The Arts Program had just completed the 4th Biennial Maryland Regional Juried Art Exhibition on March 1, 2020, when COVID-19 restrictions began. The facilities department and the security team ensured the safety of the juried artworks, displayed in the program’s rotating gallery, until they could be returned to the artists. Key said he was able to go in for a day or two to take the works down. Artists came to the building’s loading dock and retrieved their pieces,

“If the building is on lockdown, it’s on lockdown. You can’t get in nor out,” Key said.

The permanent collection remains hanging on the gallery walls. Conservators are not present in person but the collection has been safeguarded by 24-hour security during the pandemic.
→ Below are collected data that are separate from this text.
Inductive result (A : Type) :=
  | Ok (a : A)
  | Raise (e : exn).
Arguments Ok {A} a.
Arguments Raise {A} e.

Global Instance result_ret : MRet result := λ A a, Ok a.
Global Instance result_bind : MBind result := λ A B f m,
  match m with
  | Ok a => f a
  | Raise e => Raise e
  end.

(** ** float64 scalars *)

Module F64.

(** [x >= y] and [x > y] on floats; both are false when either side is NaN. *)
Definition geb (x y : float) : bool := PrimFloat.leb y x.
Definition gtb (x y : float) : bool := PrimFloat.ltb y x.

(** [pandas.isna] on a float. *)
Definition isna (x : float) : bool := PrimFloat.is_nan x.

(** Membership in the closed unit interval, by the float comparisons. *)
Definition in_unit (x : float) : bool :=
  PrimFloat.leb 0 x && PrimFloat.leb x 1.

(** [Series.clip(lower, upper)] at one element, as pandas'
    [_clip_with_scalar] computes it: with [mask = isna(self)], first
    [result.where(mask | (self >= lower), lower)], then
    [result.where(mask | (self <= upper), upper)]. A NaN stays a NaN. *)
Definition clip (lower upper x : float) : float :=
  let mask := isna x in
  let result := if mask || geb x lower then x else lower in
  if mask || PrimFloat.leb x upper then result else upper.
Exhibitions are not the only thing disrupted by COVID-19. The pandemic also affected plans for a return art trip to Cuba for the Cuban Biennale. A 2019 trip generated enough interest that the 2020 trip was on track to sell out before the pandemic hit.

Key said he looks forward to when he can resume planning arts education trips.

With the pandemic, Key and the Arts Program directors had to pivot their focus. They have been hard at work on the longer-term project of digitizing the university’s nearly 3,000 works of art. That has meant planning photo shoots of some works and finding existing professional shots of others then uploading images into collection software while ensuring that the text describing each work is accurate.

With help from IT technicians, Key and his colleagues have been learning new computer software programs. When the building reopens, they will confirm the sizes, media, and key characteristics they must know in order to virtually present the works—and their artists—to the general public.

Until then, Key recommended that people who are exploring art online pay attention to the virtual events produced by the Smithsonian Institution, local Maryland galleries, and David C. Driskell Center for the Study of the Visual Arts and Culture of African Americans and the African Diaspora at University of Maryland. He said Driscoll’s legacy, in particular, stands out for him.

He also encouraged art lovers to hang onto emails about exhibitions. “Keep them as a reference. Then go to the institutions to see the actual works when those organizations reopen,” he said. “Seeing the emails will only pique your interest in seeing the work in person.”   

Key said virtual exhibitions where viewers click on arrows that help them “walk” through galleries have not provided him with the closeness to art he seeks. He tried a virtual walk-through with Hauser & Wirth gallery’s Amy Sherald exhibit. Sherald famously painted former first lady Michelle Obama for the National Portrait Gallery.

“I was more interested to get to the pieces so I could see them, but even looking at a piece, I felt a distance from it. I didn’t feel a closeness to it,” Key said. “As much as I respect the intent of the gallery to show the work, I couldn’t see the brushstrokes. I couldn’t see the details that I would look at in person.”

It is impossible for Key to predict when the UMGC galleries will reopen. Once the university deems it safe to do so, the Arts Program will begin planning its postponed exhibition as well as future shows and programs.

“Personally, and as the director of the program, I was obviously very disappointed that people didn’t have access to the art,” Key said. People who frequent art galleries, including members of the UMGC arts community, have told Key they missed that access.

Even people who are not regular gallery visitors said they missed having contact with art.

“On a larger scale, we take art for granted, but it really does serve a higher meaning and a higher calling in the community,” Key said. “We’ve always known that art had its place. This just validates that it does.”